In the meantime, we’ll see each other on the computer and pretend to be like brothers. Now that your CO has given his stamp of approval, we’ll text or ‘tweet’ (thanks, Benny) and we’ll talk in code like we’ve been doing, and you need to know that you are still loved. And you need to hold it close to your heart. There’s a reason you didn’t try to back out of your signature on the recruitment papers, and there’s a reason I didn’t try to make you. We need to hold to 148

that—it’s who we are and it’s one of the reasons I think we can love each other through anything. I know you’re homesick, Crick, because it doesn’t feel like home without you. Let’s just hold on so you can come back home in peace.

(And, as off-topic as it may seem, I need to add that if you’re anything like me, you are hornier than a goat in the springtime. Just sayin’, in case you were worried about that end of things—don’t.)

Remember that song at Jon and Amy’s wedding?

I need you, like I want you. Always and forever. I want you like I love you. Always and forever.

Consider that a promise.

Deacon

A Mistake in the Night

CRICK memorized that letter. Then he pilfered from the supply closet and laminated the pages in layers of clear tape, folded it up, and added it to the pictures of Deacon in his wallet. If someone wanted to steal his shit and out him to the U.S. fucking Army, let them.

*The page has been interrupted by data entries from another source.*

Lemma filter_ext_elem {A} (p q : A -> bool) (l : list A) :
  (forall x, x ∈ l -> p x = q x) -> List.filter p l = List.filter q l.
Proof. intros H. apply List.filter_ext_in. intros x Hx. by apply H, list_elem_of_In. Qed.

Lemma foldl_id {A B} (f : A -> B -> A) (a : A) (l : list B) :
  (forall x, x ∈ l -> f a x = a) -> foldl f a l = a.
Proof.
  induction l as [|x l IH]; intros Hf; [done|]. simpl.
  rewrite (Hf x) by left. apply IH. intros. apply Hf. by right.
Qed.
(* ===== verification/RuntimeTypes.v ===== *)
(** * The agent runtime's vocabulary

    Models [server-agent/internal/runtime/types.go] and [instance.go]: the launch
    spec and its runtime-config document, the load-lifecycle states, instance
    addressing ("m#2") and the protected-floor arithmetic of a replicable spec,
    and the validation and repair [ParseConfig] applies to a decoded document.

    Slices are lists and maps are finite maps: a nil slice or map and an empty one
    are the same value here, as they are to every reader of these types ([len],
    [range], indexing), so the nil-to-empty normalisation is the identity.
    [json.Unmarshal] is an argument of [ParseConfig]. *)

From Stdlib Require Import ZArith Lia Ascii.
From stdpp Require Import base tactics option list numbers strings pretty gmap.
From S2P Require Import Prelude.
Local Open Scope Z_scope.

(** ** Data *)

Record SpecGPU := mkSpecGPU {
  gpu_Index : Z;
  gpu_VRAMMB : Z   (* 0 = unknown demand *)
}.

Record ConfigFile := mkConfigFile {
  cf_Name : string;
  cf_Content : string
}.

Record Spec := mkSpec {
  spec_ID : string;
  spec_Model : string;
  spec_UpstreamModel : string;
  spec_Binary : string;
  spec_Args : list string;
  spec_Env : gmap string string;
  spec_ConfigFiles : list ConfigFile;
  spec_WorkDir : string;
  spec_GPUs : list SpecGPU;
  spec_RAMMB : Z;
  spec_ListenPort : Z;
  spec_HealthPath : string;
  spec_HealthTimeoutSeconds : Z;
  spec_StartupTimeoutSeconds : Z;
  spec_IdleTimeoutSeconds : Z;
  spec_AdmissionWaitTimeoutSeconds : Z;
  spec_Pinned : bool;
  spec_SetVisibleDevices : bool;
  spec_VisibleDevicesMode : string;
  spec_AdminState : string;
  spec_APIToken : string;
  spec_Type : string;
  spec_MetricsPath : string;
  spec_ContextProbePath : string;
  spec_Role : string;
  spec_Replicable : bool;
  spec_MinInstances : Z;
  spec_MaxInstances : Z;
  spec_InstanceOf : string;
  spec_Instance : Z
}.

(** The struct literal [Spec{}] with the fields the admission policy and the
    instance arithmetic read. *)
Definition zeroSpec : Spec := {|
  spec_ID := ""; spec_Model := ""; spec_UpstreamModel := ""; spec_Binary := "";
  spec_Args := []; spec_Env := ∅; spec_ConfigFiles := []; spec_WorkDir := "";
  spec_GPUs := []; spec_RAMMB := 0; spec_ListenPort := 0; spec_HealthPath := "";
  spec_HealthTimeoutSeconds := 0; spec_StartupTimeoutSeconds := 0;
  spec_IdleTimeoutSeconds := 0; spec_AdmissionWaitTimeoutSeconds := 0;
  spec_Pinned := false; spec_SetVisibleDevices := false;
  spec_VisibleDevicesMode := ""; spec_AdminState := ""; spec_APIToken := "";
  spec_Type := ""; spec_MetricsPath := ""; spec_ContextProbePath := "";
  spec_Role := ""; spec_Replicable := false; spec_MinInstances := 0;
  spec_MaxInstances := 0; spec_InstanceOf := ""; spec_Instance := 0
|}.

Definition RoleOther : string := "other".

Record GPUBudget := mkGPUBudget {
  gb_Index : Z;
  gb_BudgetMB : Z
}.

Record Config := mkConfig {
  cfg_RouterListen : Z;
  cfg_MaxProcesses : Z;
  cfg_GPUBudgets : list GPUBudget;
  cfg_Specs : list Spec;
  cfg_Coresident : list (string * string);
  cfg_ETag : string
}.

Inductive ParseErrorCode :=
| ParseErrorJSONSyntax
| ParseErrorDuplicateSpecID
| ParseErrorInvalidConfigFileName
| ParseErrorFileMissing
| ParseErrorReadFailed
| ParseErrorUnclassified.

Inductive State :=
| StateStopped
| StateStarting
| StateRunning
| StateDraining
| StateBackoff
| StateStartFailed
| StateCrashed
| StatePendingVRAMUnknown
| StateNotPermitted.

Global Instance State_eq_dec : EqDecision State.
Proof. solve_decision. Defined.

(** The wire spelling of a state. *)
Definition State_string (s : State) : string :=
  match s with
  | StateStopped => "stopped"
  | StateStarting => "starting"
  | StateRunning => "running"
  | StateDraining => "draining"
  | StateBackoff => "backoff"
  | StateStartFailed => "start_failed"
  | StateCrashed => "crashed"
  | StatePendingVRAMUnknown => "pending_vram_unknown"
  | StateNotPermitted => "not_permitted"
  end.

(** ** Roles *)

Definition roleOf `{Unicode} (role : string) : string :=
  let role := strings_ToLower (strings_TrimSpace role) in
  if String.eqb role "" then RoleOther else role.

(** ** Instance addressing ([instance.go]) *)

Definition MaxInstanceIndex : Z := 63.
Definition instanceSeparator : string := "#".
Definition separator_byte : Ascii.ascii := "#"%char.

Definition strconv_Itoa (k : Z) : string := pretty k.

Definition is_digit (c : Ascii.ascii) : bool :=
  (48 <=? Ascii.nat_of_ascii c)%nat && (Ascii.nat_of_ascii c <=? 57)%nat.

Definition digit_value (c : Ascii.ascii) : Z := Z.of_nat (Ascii.nat_of_ascii c) - 48.

Fixpoint digits_value (acc : Z) (l : list Ascii.ascii) : option Z :=
  match l with
  | [] => Some acc
  | c :: l' => if is_digit c then digits_value (acc * 10 + digit_value c) l' else None
  end.

(** [strconv.Atoi]: an optional sign, then at least one decimal digit, the value
    within the range of a 64-bit [int]; [None] is its error. *)
Definition strconv_Atoi (s : string) : option Z :=
  let unsigned (l : list Ascii.ascii) : option Z :=
    match l with [] => None | _ => digits_value 0 l end in
  let ranged (o : option Z) : option Z :=
    match o with
    | Some v => if (int64_min <=? v) && (v <=? int64_max) then Some v else None
    | None => None
    end in
  match String.list_ascii_of_string s with
  | ("-"%char) :: l => ranged (Z.opp <$> unsigned l)
  | ("+"%char) :: l => ranged (unsigned l)
  | l => ranged (unsigned l)
  end.

(** [strings.LastIndex] for a one-byte separator. *)
Fixpoint last_index (c : Ascii.ascii) (s : string) : option nat :=
  match s with
  | EmptyString => None
  | String a s' =>
      match last_index c s' with
      | Some i => Some (S i)
      | None => if Ascii.eqb a c then Some O else None
      end
  end.

(** [s[i:]] and [s[:i]]. *)
Fixpoint string_drop (n : nat) (s : string) : string :=
  match n, s with
  | O, _ => s
  | S n', String _ s' => string_drop n' s'
  | S _, EmptyString => EmptyString
  end.

Fixpoint string_take (n : nat) (s : string) : string :=
  match n, s with
  | S n', String a s' => String a (string_take n' s')
  | _, _ => EmptyString
  end.

(** [strings.TrimSuffix]. *)
Definition strings_TrimSuffix (s suffix : string) : string :=
  let n := (String.length s - String.length suffix)%nat in
  if (String.length suffix <=? String.length s)%nat && String.eqb (string_drop n s) suffix
  then string_take n s else s.

Definition InstanceAddress (base : string) (k : Z) : string :=
  if k =? 0 then base else base +:+ instanceSeparator +:+ strconv_Itoa k.

Definition plainInstanceIndex (s : string) : bool :=
  match String.list_ascii_of_string s with
  | [] => false
  | c :: l =>
      if (2 <? S (length l))%nat || Ascii.eqb c "0"%char then false
      else forallb is_digit (c :: l)
  end.

Definition ParseInstanceAddress (model : string) : string * Z :=
  match last_index separator_byte model with
  | None => (model, 0)
  | Some i =>
      let suffix := string_drop (i + String.length instanceSeparator) model in
      if negb (plainInstanceIndex suffix) then (model, 0)
      else match strconv_Atoi suffix with
           | None => (model, 0)
           | Some n =>
               if (n <? 1) || (MaxInstanceIndex <? n) then (model, 0)
               else (string_take i model, n)
           end
  end.

Definition InstanceBase (address : string) (k : Z) : string :=
  if k =? 0 then address
  else strings_TrimSuffix address (instanceSeparator +:+ strconv_Itoa k).

Definition InstanceKey (specID : string) (k : Z) : string := InstanceAddress specID k.

Definition ProtectedCount (spec : Spec) : Z :=
  let floor := if spec_Replicable spec then spec_MinInstances spec else 0 in
  let baseline :=
    if spec_Pinned spec || String.eqb (spec_AdminState spec) "force_running" then 1 else 0 in
  Z.max floor baseline.

Definition InstanceAllowed (spec : Spec) (k : Z) : bool :=
  if k =? 0 then true
  else if (k <? 0) || negb (spec_Replicable spec) || (MaxInstanceIndex <? k) then false
  else (spec_MaxInstances spec =? 0) || (k <? spec_MaxInstances spec).

Definition IsBurst (spec : Spec) (k : Z) : bool := Z.max (ProtectedCount spec) 1 <=? k.

(** ** Validation and repair of a decoded document *)

Definition reservedSpecID (id : string) : bool := string_contains separator_byte id.

(** The two passes of the source: detect, then copy what is kept. *)
Definition withoutReservedSpecIDs (specs : list Spec) : list Spec :=
  let dropped := existsb (fun spec => reservedSpecID (spec_ID spec)) specs in
  if negb dropped then specs
  else List.filter (fun spec => negb (reservedSpecID (spec_ID spec))) specs.

Definition set_Replicable (b : bool) (s : Spec) : Spec :=
  mkSpec (spec_ID s) (spec_Model s) (spec_UpstreamModel s) (spec_Binary s) (spec_Args s)
    (spec_Env s) (spec_ConfigFiles s) (spec_WorkDir s) (spec_GPUs s) (spec_RAMMB s)
    (spec_ListenPort s) (spec_HealthPath s) (spec_HealthTimeoutSeconds s)
    (spec_StartupTimeoutSeconds s) (spec_IdleTimeoutSeconds s)
    (spec_AdmissionWaitTimeoutSeconds s) (spec_Pinned s) (spec_SetVisibleDevices s)
    (spec_VisibleDevicesMode s) (spec_AdminState s) (spec_APIToken s) (spec_Type s)
    (spec_MetricsPath s) (spec_ContextProbePath s) (spec_Role s) b
    (spec_MinInstances s) (spec_MaxInstances s) (spec_InstanceOf s) (spec_Instance s).

Definition set_Instances (lo hi : Z) (s : Spec) : Spec :=
  mkSpec (spec_ID s) (spec_Model s) (spec_UpstreamModel s) (spec_Binary s) (spec_Args s)
    (spec_Env s) (spec_ConfigFiles s) (spec_WorkDir s) (spec_GPUs s) (spec_RAMMB s)
    (spec_ListenPort s) (spec_HealthPath s) (spec_HealthTimeoutSeconds s)
    (spec_StartupTimeoutSeconds s) (spec_IdleTimeoutSeconds s)
    (spec_AdmissionWaitTimeoutSeconds s) (spec_Pinned s) (spec_SetVisibleDevices s)
    (spec_VisibleDevicesMode s) (spec_AdminState s) (spec_APIToken s) (spec_Type s)
    (spec_MetricsPath s) (spec_ContextProbePath s) (spec_Role s) (spec_Replicable s)
    lo hi (spec_InstanceOf s) (spec_Instance s).

Definition sanitizeInstanceFields (spec : Spec) : Spec :=
  let spec :=
    if spec_Replicable spec && negb (spec_ListenPort spec =? 0)
    then set_Replicable false spec else spec in
  let spec :=
    if (spec_MinInstances spec <? 0) || (spec_MaxInstances spec <? 0)
    then set_Instances (Z.max (spec_MinInstances spec) 0) (Z.max (spec_MaxInstances spec) 0) spec
    else spec in
  let spec :=
    if (0 <? spec_MaxInstances spec) && (spec_MaxInstances spec <? spec_MinInstances spec)
    then set_Instances (spec_MaxInstances spec) (spec_MaxInstances spec) spec else spec in
  let limit := MaxInstanceIndex + 1 in
  if limit <? spec_MinInstances spec
  then set_Instances limit (spec_MaxInstances spec) spec else spec.

(** [filepath.Base] and [filepath.IsAbs] as built for a Unix host. *)
Definition slash : Ascii.ascii := "/"%char.

Definition filepath_Base (path : string) : string :=
  if String.eqb path "" then "."
  else
    let stripped := drop_while (Ascii.eqb slash) (reverse (String.list_ascii_of_string path)) in
    let fix until_slash (l : list Ascii.ascii) : list Ascii.ascii :=
      match l with
      | [] => []
      | c :: l' => if Ascii.eqb slash c then [] else c :: until_slash l'
      end in
    let last := String.string_of_list_ascii (reverse (until_slash stripped)) in
    if String.eqb last "" then "/" else last.

Definition filepath_IsAbs (path : string) : bool :=
  match path with String c _ => Ascii.eqb c slash | EmptyString => false end.

(** [strings.IndexFunc(name, unicode.IsControl) >= 0]. *)
Definition has_control `{Unicode} (s : string) : bool :=
  if is_ascii s
  then existsb (fun c => (Ascii.nat_of_ascii c <? 32)%nat || (Ascii.nat_of_ascii c =? 127)%nat)
         (String.list_ascii_of_string s)
  else unicode_has_control s.

Definition validConfigFileName `{Unicode} (name : string) : bool :=
  if String.eqb (strings_TrimSpace name) "" || String.eqb name "." || String.eqb name ".."
  then false
  else if (string_contains "/"%char name || string_contains "\"%char name
           || string_contains ":"%char name) || has_control name
  then false
  else String.eqb (filepath_Base name) name && negb (filepath_IsAbs name).

(** The loop of [checkConfigFileNames]; [None] is the nil error. *)
Fixpoint checkNames `{Unicode} (seen : gset string) (fs : list ConfigFile)
  : option ParseErrorCode :=
  match fs with
  | [] => None
  | f :: fs' =>
      if negb (validConfigFileName (cf_Name f)) then Some ParseErrorInvalidConfigFileName
      else
        let key := strings_ToLower (cf_Name f) in
        if bool_decide (key ∈ seen) then Some ParseErrorInvalidConfigFileName
        else checkNames ({[key]} ∪ seen) fs'
  end.

Definition checkConfigFileNames `{Unicode} (spec : Spec) : option ParseErrorCode :=
  checkNames ∅ (spec_ConfigFiles spec).

(** The duplicate scan over [cfg.Specs]: the set of their IDs, or the error. *)
Fixpoint collectSpecIDs (seen : gset string) (specs : list Spec) : ParseErrorCode + gset string :=
  match specs with
  | [] => inr seen
  | spec :: specs' =>
      if bool_decide (spec_ID spec ∈ seen) then inl ParseErrorDuplicateSpecID
      else collectSpecIDs ({[spec_ID spec]} ∪ seen) specs'
  end.

(** The per-spec loop: check the file names, then repair the instance fields. *)
Fixpoint finishSpecs `{Unicode} (specs : list Spec) : ParseErrorCode + list Spec :=
  match specs with
  | [] => inr []
  | spec :: specs' =>
      match checkConfigFileNames spec with
      | Some e => inl e
      | None =>
          match finishSpecs specs' with
          | inl e => inl e
          | inr rest => inr (sanitizeInstanceFields spec :: rest)
          end
      end
  end.

Definition ParseConfig `{Unicode} {Raw : Type} (unmarshal : Raw -> option Config) (raw : Raw)
  : ParseErrorCode + Config :=
  match unmarshal raw with
  | None => inl ParseErrorJSONSyntax
  | Some cfg =>
      match collectSpecIDs ∅ (cfg_Specs cfg) with
      | inl e => inl e
      | inr specIDs =>
          let specs := withoutReservedSpecIDs (cfg_Specs cfg) in
          let specIDs := filter (fun id => reservedSpecID id = false) specIDs in
          let filteredPairs :=
            List.filter (fun pair : string * string =>
                      bool_decide (pair.1 ∈ specIDs) && bool_decide (pair.2 ∈ specIDs))
              (cfg_Coresident cfg) in
          match finishSpecs specs with
          | inl e => inl e
          | inr specs =>
              inr {| cfg_RouterListen := cfg_RouterListen cfg;
                     cfg_MaxProcesses := cfg_MaxProcesses cfg;
                     cfg_GPUBudgets := cfg_GPUBudgets cfg;
                     cfg_Specs := specs;
                     cfg_Coresident := filteredPairs;
                     cfg_ETag := cfg_ETag cfg |}
          end
      end
  end.

(** ** The co-residency matrix *)

Definition PairKey (a b : string) : string * string :=
  if String.leb a b then (a, b) else (b, a).

Definition AllowedPairs (c : Config) : gmap (string * string) bool :=
  foldl (fun allowed pair => <[PairKey pair.1 pair.2 := true]> allowed) ∅ (cfg_Coresident c).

Let them explain why stealing his wallet was better and more honorable than what Deacon had written.

Crick was all ears.

He had his wallet in his pocket like a talisman when he stood in front of the computer and wondered what Deacon would see.

“Jesus, Crick—your chest is like three-feet wide!” Deacon’s surprise was obvious—Crick hoped his delight was only there for Crick himself to see.

“Yeah, big brother,” Benny chimed in—what color was her hair, anyway? Damned bright was what it was! “You’re looking pretty yummy over there.”

Crick laughed at Deacon’s look of disgust. “Ewww, Shorty. Just, ewww.”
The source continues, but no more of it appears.